WHAT NEEDS TO BE DONE – The expected output is a verbatim reprint of the lines from the beginning of the data that follows through the line that contains "Definition passed (x".

(Dataset entries)
(** The loop of one command at a time, for a property [I q x] of the commands [q] that
    were passed and the state: it must survive dispatches, and not depend on cursors. *)
Section loop.
Context (I : list (ReactorDispatchInput C) → state → Prop).
Definition passed (x : state) : list (ReactorDispatchInput C) :=
  all_inputs (upto seq (position name (rx_storage x)) (log (rx_storage x))).
Definition keeps (x : state) : Prop := located name (rx_storage x) ∧ I (passed x) x.
Context
  (I_dispatch : ∀ q inputs x r x',
    I q x → q ++ inputs `prefix_of` all_inputs (log (rx_storage x)) →
    dispatch_all dispatch inputs x = (r, x') → I (if is_success r then q ++ inputs else q) x')
  (I_storage : ∀ q (x x' : state),
    I q x → log (rx_storage x) `prefix_of` log (rx_storage x') → rx_world x' = rx_world x →
    rx_dispatched x' = rx_dispatched x → I q x')
  (I_prefix : ∀ q k x, I (q ++ k) x → I q x).

Lemma react_loop_keeps events x c k r x' :
  keeps x → c = position name (rx_storage x) → events = take k (after seq c (log (rx_storage x))) →
  react_loop eventId correlationId seq dispatch reactor c events x = (r, x') →
  keeps x' ∧ (is_success r = true →
    log (rx_storage x') = log (rx_storage x) ∧
    after seq (position name (rx_storage x')) (log (rx_storage x'))
      = drop k (after seq c (log (rx_storage x)))).
Proof.
  revert x c k. induction events as [|e events IH]; intros x c k Hx -> Hev.
  { cbn. intros [= <- <-]. split; [done|]. intros _. split; [done|].
    destruct k; [by rewrite drop_0|]. by destruct (after seq _ _). }
  destruct k as [|k]; [done|].
  destruct (after seq _ (log (rx_storage x))) as [|y rest] eqn:Ha; [done|].
  cbn in Hev. injection Hev as <- Hev. destruct Hx as (Hloc & HI).
  destruct (after_cons seq _ _ _ _ (proj1 Hloc) Ha) as (Hlt & Hin & Hup & Hrest).
  cbn [react_loop]. destruct (rd_react reactor e) as [commands|err] eqn:Er;
    [|by intros [= <- <-]].
  destruct (dispatch_all _ _ x) as [r1 x1] eqn:Ed.
  assert (inputs_of e = command_inputs eventId correlationId reactor e commands) as Hie
    by (unfold inputs_of; by rewrite Er).
  assert (passed x ++ inputs_of e
          = all_inputs (upto seq (seq e) (log (rx_storage x)))) as Hpass.
  { unfold passed. rewrite Hup, all_inputs_app. cbn. by rewrite app_nil_r. }
  assert (passed x ++ inputs_of e `prefix_of` all_inputs (log (rx_storage x))) as Hpre
    by (rewrite Hpass; apply all_inputs_prefix, upto_prefix, Hloc).
  pose proof (I_dispatch _ _ _ _ _ HI Hpre ltac:(rewrite Hie; exact Ed)) as HI1.
  destruct (dispatch_all_spec _ _ _ _ Ed) as (Hs1 & _).
  destruct r1 as [[]|err].
  2: { intros [= <- <-]. split; [|done]. split; [by rewrite Hs1|]. unfold passed. by rewrite Hs1. }
  destruct (commit_event _ _ _ _) as [r2 x2] eqn:Ec.
  rewrite <-Hs1 in Hlt. destruct (commit_event_spec _ _ _ _ Ec Hlt) as (Hl2 & Hw2 & Hd2 & Hp2).
  rewrite Hs1 in Hl2, Hp2. cbn in HI1.
  assert (I (passed x ++ inputs_of e) x2) as HI2.
  { eapply I_storage; [exact HI1| |done..]. by rewrite Hl2, Hs1. }
  destruct r2 as [[]|err]; cbn in Hp2.
  - intros Hloop. eapply (IH x2 (seq e) k) in Hloop; [|split|by symmetry|by rewrite Hl2, Hrest].
    + destruct Hloop as [? Hl]. split; [done|]. intros Hs. destruct (Hl Hs) as [-> ->].
      split; [done|]. by rewrite Hl2, Hrest.
    + by eapply located_moved.
    + unfold passed. by rewrite Hp2, Hl2, <-Hpass.
  - intros [= <- <-]. split; [|done]. split; [by eapply located_same|].
    unfold passed. rewrite Hp2, Hl2. fold (passed x).
    eapply (I_storage _ x1); [by eapply I_prefix|by rewrite Hl2, Hs1|done..].
Qed.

EXPECTED ANSWER –
(** The loop of one command at a time, for a property [I q x] of the commands [q] that
    were passed and the state: it must survive dispatches, and not depend on cursors. *)
Section loop.
Context (I : list (ReactorDispatchInput C) → state → Prop).
Definition passed (x : state) : list (ReactorDispatchInput C) :=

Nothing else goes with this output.